Thursday, September 3, 2009
Robyn (Robyn) (2005-8):
Released so many different years, with so many different versions yet Robyn’s core brilliance has not been diluted since its original home country release (Sweden). To describe her music one must consider the hustling groundings of M.I.A, the vocal uniqueness of Bjork and a physical resemblance---but with a more daring pop presence—to Pink and presto, you now start to realise the triple threat the diminutive Swede is. Handle Me and Cobrastyle have so much booty-shaking funk that it’s futile to resist. Even the pure pop With Every Heartbeat is of a higher standard than the average Billboard Hot 100 tune. The great thing about Robyn though is her insistence to merge pop with her special brand of production. Many view pop as inferior to other genres but Robyn is pure pop and brilliant too.
Funeral (The Arcade Fire) (2004-5):
To understand the elegant Funeral, one need to consider the many paths that came entwined in order to make it possible. The band lost nine family members during the recording process, then broke up only to rebuild.
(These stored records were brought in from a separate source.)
(** * legid: self-authenticating short identifiers

    A shallow embedding of [src/index.ts] (the [createId] / [verifyId]
    pair, the base-62 codec, the random hex token and the interleaving
    loops) together with the properties its specification states.  The
    file holds two copies of the module; they differ in the default salt
    and in the second parameter of [verifyId].

    Modelling conventions
    - a JavaScript string is a [string], a sequence of code units (below
      256 here); every comparison the program makes is against the 62
      alphabet symbols or the hexadecimal digits, and [BigInt] skips the
      white space after a literal;
    - a [BigInt] is a [Z]; [/] and [%] on [BigInt] truncate towards zero,
      hence [Z.quot] and [Z.rem];
    - a [number] holding an integer is a [Z]; the one floating-point
      product of the program is modelled on binary64 significands;
    - an [async] call either resolves, rejects or does not come back:
      [Return], [Throw], [Diverge];
    - [crypto.getRandomValues] reads from a byte oracle, at most 65536
      bytes a call; the position in the oracle is threaded through the
      calls;
    - [crypto.subtle.digest('SHA-1', data)] is a parameter, instantiated
      with SHA-1 in the closed examples. *)

From Stdlib Require Import ZArith List Lia Bool Arith.
From Stdlib Require Import Zify ZifyNat.
From Stdlib Require Import Strings.Ascii Strings.String Strings.Byte.
Import ListNotations.

(** [lia] reasons about [/], [mod], [Z.quot] and [Z.rem] by a constant. *)
Ltac Zify.zify_post_hook ::= Z.to_euclidean_division_equations.

Local Open Scope string_scope.
Local Open Scope Z_scope.

(* ================================================================= *)
(** ** Outcomes of a call *)

Inductive error : Type :=
| Error (message : string)   (* [throw new Error(message)] *)
| SyntaxError                (* [BigInt] on a malformed literal *)
| TypeError                  (* destructuring [undefined] *)
| RangeError                 (* typed array of negative length *)
| QuotaExceededError.        (* more than 65536 random bytes in one call *)

Inductive outcome (A : Type) : Type :=
| Return (a : A)
| Throw (e : error)
| Diverge.                   (* the fuel of a loop ran out *)

Arguments Return {A} a.
Arguments Throw {A} e.
Arguments Diverge {A}.

Definition bind {A B : Type} (m : outcome A) (k : A -> outcome B) : outcome B :=
  match m with
  | Return a => k a
  | Throw e => Throw e
  | Diverge => Diverge
  end.

Notation "'let*' x ':=' m 'in' k" := (bind m (fun x => k))
  (at level 10, x pattern, m at level 100, k at level 200).

(** [try { body } catch (error) { return handler }] *)
Definition try_catch {A : Type} (body : outcome A) (handler : A) : outcome A :=
  match body with
  | Throw _ => Return handler
  | other => other
  end.

(* ================================================================= *)
(** ** JavaScript string primitives *)

Module JS.

(** [s[i]] used as an operand of [+]: a missing index is [undefined],
    which string concatenation spells out. *)
Definition index (s : string) (i : Z) : string :=
  if i <? 0 then "undefined"
  else match String.get (Z.to_nat i) s with
       | Some c => String c ""
       | None => "undefined"
       end.
(* ===== verification/_CoqProject ===== *)
-Q . S2P
Prelude.v
Manage.v
Builder.v
Metrics.v
Store.v
Waiters.v
Inner.v
Local.v
Effects.v
Futures.v
Balance.v
System.v
Scenario.v
Closing.v
Custody.v
Checkout.v
Queue.v
Behaviour.v
Safety.v
Registry.v
Process.v
Cpu.v
Workers.v
Text.v
Debug.v
Warmup.v
Clients.v
Fanout.v
Reader.v
Echo.v
Baseline.v
Typing.v
Sessions.v
EchoServer.v
TcpPool.v
FdPipe.v
Args.v
Mains.v
Tokio.v
Buffered.v
HttpProxy.v
ProxyServer.v
FrontServer.v
Origin.v
ScatterGather.v
Backends.v
Wal.v
WalServer.v
FileServer.v
FilesServer.v
TokioFiles.v
Float.v
Load.v
Kvload.v
KvClient.v
Percentile.v
Loaders.v
TaskMains.v
RedisProxy.v
(* ===== verification/Balance.v ===== *)
(** Every poll and every drop of the pool's futures keeps the ledger balanced,
    neither panics nor runs out of fuel, and accounts for the slot and the
    waiting id its future owns. *)

From S2P Require Import Prelude Manage Builder Metrics Store Waiters Inner Local Futures.

(** What a suspended future owns: slots, and the id of its place in the queue. *)

Definition wait_ids (wr : WaitReady) : gset N :=
  match wr.(wait_id) with Some id => {[id]} | None => ∅ end.

Section owns.
Context {C : Type}.

Definition get_state_slots (s : get_state C) : N :=
  match s with GValidate _ _ _ | GConnect _ _ _ => 1 | GWait _ _ _ | GBackoff _ _ => 0 end.
Definition get_state_ids (s : get_state C) : gset N :=
  match s with GWait _ _ wr => wait_ids wr | _ => ∅ end.
Definition get_slots (f : get_fut C) : N :=
  match f with GetNew => 0 | GetTimed s => get_state_slots s end.
Definition get_ids (f : get_fut C) : gset N :=
  match f with GetNew => ∅ | GetTimed s => get_state_ids s end.
Definition try_slots (f : try_fut C) : N :=
  match f with TryNew => 0 | TryValidate _ | TryConnect _ => 1 end.
Definition warm_slots (f : warm_fut C) : N :=
  match f with WarmNew | MaintainNew => 0 | WarmDial _ _ => 1 end.

(** A guard being validated is live and holds a connection. *)
Definition full_held (h : Held C) : Prop := ∃ conn, h = mkHeld (Some conn) false.

Definition get_state_ok (s : get_state C) : Prop :=
  match s with
  | GWait _ _ wr => is_Some wr.(wait_id)
  | GValidate _ _ h => full_held h
  | GConnect _ _ h => live_held h
  | GBackoff _ _ => True
  end.
Definition parks (s : get_state C) : Prop :=
  match s with GWait _ _ _ => True | _ => False end.
Definition get_ok (f : get_fut C) : Prop :=
  match f with GetNew => True | GetTimed s => get_state_ok s end.
Definition get_parks (f : get_fut C) : Prop :=
  match f with GetNew => False | GetTimed s => parks s end.
Definition try_ok (f : try_fut C) : Prop :=
  match f with TryNew => True | TryValidate h => full_held h | TryConnect h => live_held h end.
Definition warm_ok (f : warm_fut C) : Prop :=
  match f with WarmNew | MaintainNew => True | WarmDial _ h => live_held h end.

(** A lease that still holds its connection. *)
Definition lease_ok (p : PooledConnection C) : Prop := ∃ conn, p = mkPooled (Some conn).

Lemma full_live h : full_held h → live_held h.
Proof. by intros [conn ->]. Qed.
End owns.
#[export] Hint Resolve full_live : core.

Section balance.
Context {C E : Type} {F : Features} {R : Runtime} {RL : RuntimeLaws R}
  {M : ManageConnection C E}.
Context (cfg : PoolConfig) (own : N → Waker → Prop) (Hcfg : config_ok cfg).
Implicit Types (w : World C) (X : gset N) (h : Held C).

(** The books after a poll of [get_inner]: a lease or a suspended future has
    taken over what the poll was given. *)
Definition get_post (out : N) X (nx : N) (r : progress (result (PooledConnection C) (RunError E)) (get_state C)) w : Prop :=
  match r with
  | Done (Ok p) => lease_ok p ∧ ledger cfg own (out + 1) X 0 nx w
  | Done (Err _) => ledger cfg own out X 0 nx w
  | Yield s => get_state_ok s ∧ get_state_ids s ## X ∧
               (parks s → cfg.(max_size) ≤ out ∧ w.(closed) = false) ∧
               ledger cfg own (out + get_state_slots s) (get_state_ids s ∪ X) 0 nx w
  end.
Funeral thus is in memory of that emotional upheaval: the beginning and end of things. Its heightened sense of fragmented loss serves its purpose well on the ten tracks that are orchestrated with a wide range of instruments, sadness and loss. This only reinforces Ren Butler’s lead vocal work and the wretchedness associated here. His sound is reminiscent of early Michael Stipe; smouldering insistence of the heart-breaking Neighbourhood #2 (Laika). The track best captures everything that is so magical on the album. It is defiant and powers on a type of refrain that even more established bands will never master. Haiti, the saddest track, features Regine Chassange alone as she rekindles love for her country of birth and she takes a moment to breathe on In the Backseat. Fittingly, this is the last track and The Arcade Fire achieved what most rock albums hadn’t up to that point: a time to exhale. This was to prove a trademark as well as irrefutably influential.
Tuesday, September 1, 2009
Merriweather Post Pavillion (Animal Collective) (2009):
If it seems Animal Collective has been growing from strength to strength then it is true but even I felt topping Strawberry Jam would be impossible. That said, the band has made a serious effort to do just that. The opening two tracks—In the Flowers and My Girls---make this abundantly clear with their restless beats and opulent timing. Also Frightened overdubs itself more pointedly with each verse, with no apparent hook other than repeating its chorus and dragging its lines along to full psychedelic effect. Such audacity only comes from a band assured in its stature and not concerned with playing it safe. Even bolder is the anthem aspirations of songs like Bluish and Guy’s Eyes, both swirl with heavy grooves and outperform the others within the headphones space that it demands. It even gets better the more listens one gives it proving that though other experimentalists are out there manifesting efforts, none come close to these guys who, for the third album running, continue to evolve further away from the ensuing pack. And yes, even though there are three more months left in the year, rest assured, you won’t find a better album in ’09 than this epic release.